■ **Data for processing**:
Lemma pdf_label_choice (W : world) (p : list (string * json)) (u : string) :
  Py.lookup "URL" p = Some (JStr u) ->
  pdf_label W (JObj p)
  = Ok ("⬇ " ++ str W (label_choice p (Py.Path_name u))).
Proof.
  intros Hu. unfold pdf_label, label_choice, Py.get, Py.getitem.
  rewrite Hu.
  destruct (Py.lookup "Description" p) as [d |]; cbn [rbind].
  - destruct (Py.truthy d); reflexivity.
  - reflexivity.
Qed.

(** C2, as stated, fails twice.  An entry without [Description] gets the
    label ["⬇ PDF"] although its URL has the file name ["manual.pdf"]; and
    an entry without the [IsVideo] key makes line 135 raise. *)
Lemma absent_description_is_labelled_PDF :
  Py.lookup "Description" Demo.manual = None
  /\ Py.Path_name "http://h/docs/manual.pdf" = "manual.pdf"
  /\ pdf_label Demo.no_gtin (JObj Demo.manual) = Ok "⬇ PDF"
  /\ multimedia_section Demo.no_gtin (JArr [JObj Demo.no_flag]) (init true)
     = (Raised (KeyError "IsVideo"), init true).
Proof.
  repeat split; reflexivity.
Qed.

(** C2, amended. PDF button labels: every multimedia entry whose [IsVideo]
    key is present with a falsy value is one of the PDFs, and its download
    button is labelled ["⬇ "] followed by: the entry's [Description] when
    present and not empty; the literal ["PDF"] when the [Description] key
    is absent; the file name parsed from the entry's URL when the
    [Description] is present but empty. *)
Theorem pdf_button_label_is_description_or_PDF_or_filename
        (W : world) (ms : list json) (p : list (string * json))
        (v : json) (u : string) (r : response) (s : state) :
  Forall has_flag ms ->
  In (JObj p) ms ->
  Py.lookup "IsVideo" p = Some v ->
  Py.truthy v = false ->
  Py.lookup "URL" p = Some (JStr u) ->
  http_get W (requests s) u = Some r ->
  (exists pdfs, select negb ms = Ok pdfs /\ In (JObj p) pdfs)
  /\ pdf_button W (JObj p) s
     = (Done tt,
        logged s
          [ ReqGet u None;
            EvDownloadButton
              ("⬇ " ++ str W (label_choice p (Py.Path_name u)))
              (Raw (content r)) (Py.Path_name u) None None ] 1).
Proof.
  intros Hall Hin Hv Hf Hu Hr. split.
  - exists (filter (flagged negb) ms). split.
    + now apply select_flagged.
    + apply filter_In. split; [exact Hin |].
      unfold flagged, Py.getitem. now rewrite Hv, Hf.
  - unfold pdf_button. rewrite (pdf_label_choice W p u Hu).
    unfold Py.getitem. rewrite Hu. unfold requests_get, Path_name_of, logged.
    mstep. rewrite Hr. cbn [log requests do_fetch Nat.add].
    now rewrite <- app_assoc.
Qed.

Lemma pdf_button_label_is_description_or_PDF_or_filename_witness :
  pdf_button Demo.no_gtin (JObj Demo.manual) (init true)
  = (Done tt,
     logged (init true)
       [ ReqGet "http://h/docs/manual.pdf" None;
         EvDownloadButton "⬇ PDF" (Raw []) "manual.pdf" None None ] 1).
Proof.
  refine (proj2 (pdf_button_label_is_description_or_PDF_or_filename
                   Demo.no_gtin [JObj Demo.manual] Demo.manual
                   (JBool false) "http://h/docs/manual.pdf"
                   (mkResponse 200 [] None) (init true)
                   _ (or_introl eq_refl) eq_refl eq_refl eq_refl _)).
  - repeat constructor. eexists. reflexivity.
  - reflexivity.
Defined.

(* ------------------------------------------------------------------ *)
(** * The gallery loop                                                  *)
(* ------------------------------------------------------------------ *)










(* ------------------------------------------------------------------ *)
(** * What a whole pass can show of the gallery                         *)
(* ------------------------------------------------------------------ *)






Section Obeys.

Context {A B : Type}.













End Obeys.































(** The same sample, run: 22 pictures in the payload, 20 thumbnails, 20
    per-image downloads and an archive of 20 entries in the pass. *)
Example many_pics_pass :
  count is_thumbnail (log (snd (run Demo.many_pics_world false))) = 20
  /\ count is_full_download (log (snd (run Demo.many_pics_world false))) = 20
  /\ fst (run Demo.many_pics_world false) = Done tt.
Proof.
  vm_compute. repeat split.
Qed.

(* ------------------------------------------------------------------ *)
(** * The shape of a whole pass                                         *)
(* ------------------------------------------------------------------ *)

Lemma run_idle (W : world) :
  pressed W "Fetch" = false ->
  run W false
  = (Stopped, {| log := input_bar_log; requests := 0; do_fetch := false |}).
Proof.
  intros Hp. unfold run, script, bind.
  now rewrite (input_bar_idle W Hp).
Qed.

Lemma run_empty_gtin (W : world) (flag : bool) :
  submitted W flag ->
  gtin W = "" ->
  run W flag
  = (Stopped,
     {| log := input_bar_log ++ [EvWarning "Enter a GTIN first."];
        requests := 0;
        do_fetch := true |}).
Proof.
  intros Hs Hg. unfold run, script, bind.
  rewrite (input_bar_submitted W flag Hs).
  unfold gtin_guard. rewrite Hg. reflexivity.
Qed.

(** A pass is of one of four kinds: idle, stopped by the GTIN guard,
    stopped by the catalog client, or rendering. *)
Lemma pass_cases (W : world) (flag : bool) :
  (pressed W "Fetch" = false /\ flag = false
   /\ run W flag
      = (Stopped,
         {| log := input_bar_log; requests := 0; do_fetch := false |}))
  \/ (submitted W flag /\ gtin W = ""
      /\ run W flag
         = (Stopped,
            {| log := input_bar_log ++ [EvWarning "Enter a GTIN first."];
               requests := 0;
               do_fetch := true |}))
  \/ (submitted W flag /\ gtin W <> ""
      /\ exists e,
          conversion_cause (http_get W 0 (url W)) e
          /\ run W flag
             = (Stopped,
                logged (fetched W)
                  [EvError ("Icecat error → " ++ exc_text W e)] 0))
  \/ (submitted W flag /\ gtin W <> ""
      /\ exists data,
          successful W data
          /\ run W flag = render W data (fetched W)).
Proof.
  assert (H : submitted W flag \/ (pressed W "Fetch" = false /\ flag = false)).
  { unfold submitted. destruct (pressed W "Fetch"), flag; auto. }
  destruct H as [Hs | [Hp ->]].
  2: { left. repeat split; auto. now apply run_idle. }
  right.
  destruct (String.eqb_spec (gtin W) "") as [Hg | Hg].
  { left. repeat split; auto. now apply run_empty_gtin. }
  right.
  destruct (fetch_cases (http_get W 0 (url W)))
    as [[e C] | (r & env & data & E & G & D & N & K)].
  - left. repeat split; auto. exists e. split; [exact C |].
    now apply run_converts.
  - right. repeat split; auto. exists data.
    assert (Hok : successful W data).
    { exists env. split; [now exists r |]. split; [| exact K].
      unfold msg_of in N. destruct (Py.lookup "msg" env); congruence. }
    split; [exact Hok | now apply run_renders].
Qed.

Section Calm.

Context {A B : Type}.

Lemma calm_bind (m : M A) (f : A -> M B) :
  calm m -> (forall a, calm (f a)) -> calm (bind m f).
Proof.
  intros Hm Hf s. unfold bind.
  destruct (Hm s) as (e1 & L1 & P1 & F1 & N1).
  destruct (m s) as [[a | | e] s1]; cbn [fst snd] in *.
  - destruct (Hf a s1) as (e2 & L2 & P2 & F2 & N2).
    exists (e1 ++ e2)%list. rewrite L2, L1, app_assoc.
    split; [reflexivity | split; [| split; [congruence | exact N2]]].
    apply Forall_app. now split.
  - now contradiction N1.
  - exists e1. split; [exact L1 | split; [exact P1 | split; [exact F1 |]]].
    discriminate.
Qed.

Lemma calm_ret (a : A) : calm (ret a).
Proof.
  intros s. exists []. cbn. rewrite app_nil_r.
  repeat split; auto. discriminate.
Qed.

Lemma calm_lift (r : result A) : calm (lift r).
Proof.
  intros s. exists []. destruct r; cbn; rewrite app_nil_r;
    repeat split; auto; discriminate.
Qed.

Lemma calm_raise (e : pyexc) : calm (@raise A e).
Proof.
  intros s. exists []. cbn. rewrite app_nil_r.
  repeat split; auto. discriminate.
Qed.

End Calm.

Lemma calm_emit (e : event) : section_call e -> calm (emit e).
Proof.
  intros He s. exists [e]. cbn.
  split; [reflexivity | split; [now constructor | split; [reflexivity |]]].
  discriminate.
Qed.

Lemma calm_when (b : bool) (m : M unit) : calm m -> calm (when b m).
Proof.
  intros Hm. destruct b; [exact Hm | apply calm_ret].
Qed.

Lemma calm_requests_get (W : world) (u : json) :
  calm (requests_get W u None).
Proof.
  destruct u; try apply calm_raise.
  intros st. exists [ReqGet s None]. cbn.
  destruct (http_get W (requests st) s); cbn;
    (split; [reflexivity
            | split; [now repeat constructor | split; [reflexivity |]]]);
    discriminate.
Qed.

(** Close a goal [calm m] for straight-line section code. *)
Ltac calmly :=
  repeat first
    [ apply calm_bind; [| intros ?]
    | apply calm_ret
    | apply calm_lift
    | apply calm_raise
    | apply calm_requests_get
    | apply calm_when
    | apply calm_emit; exact I
    | match goal with
      | |- calm (if ?b then _ else _) => destruct b
      | |- calm (match ?x with _ => _ end) => destruct x
      end ].

Lemma calm_keyed_button (W : world) (label key : string) :
  calm (st_button W label (Some key)).
Proof.
  unfold st_button. calmly.
Qed.

Lemma calm_basic_info (info : json) : calm (basic_info info).
Proof.
  unfold basic_info. calmly.
Qed.

Lemma calm_spec_table (data : json) : calm (spec_table data).
Proof.
  unfold spec_table. calmly.
Qed.

Lemma calm_hero_image (image_data : json) : calm (hero_image image_data).
Proof.
  unfold hero_image. calmly.
Qed.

■ **What is being asked**: Working from the entries above, return all lines that contain "logged".

■ **Response**:
        logged s
    unfold Py.getitem. rewrite Hu. unfold requests_get, Path_name_of, logged.
     logged (init true)
                logged (fetched W)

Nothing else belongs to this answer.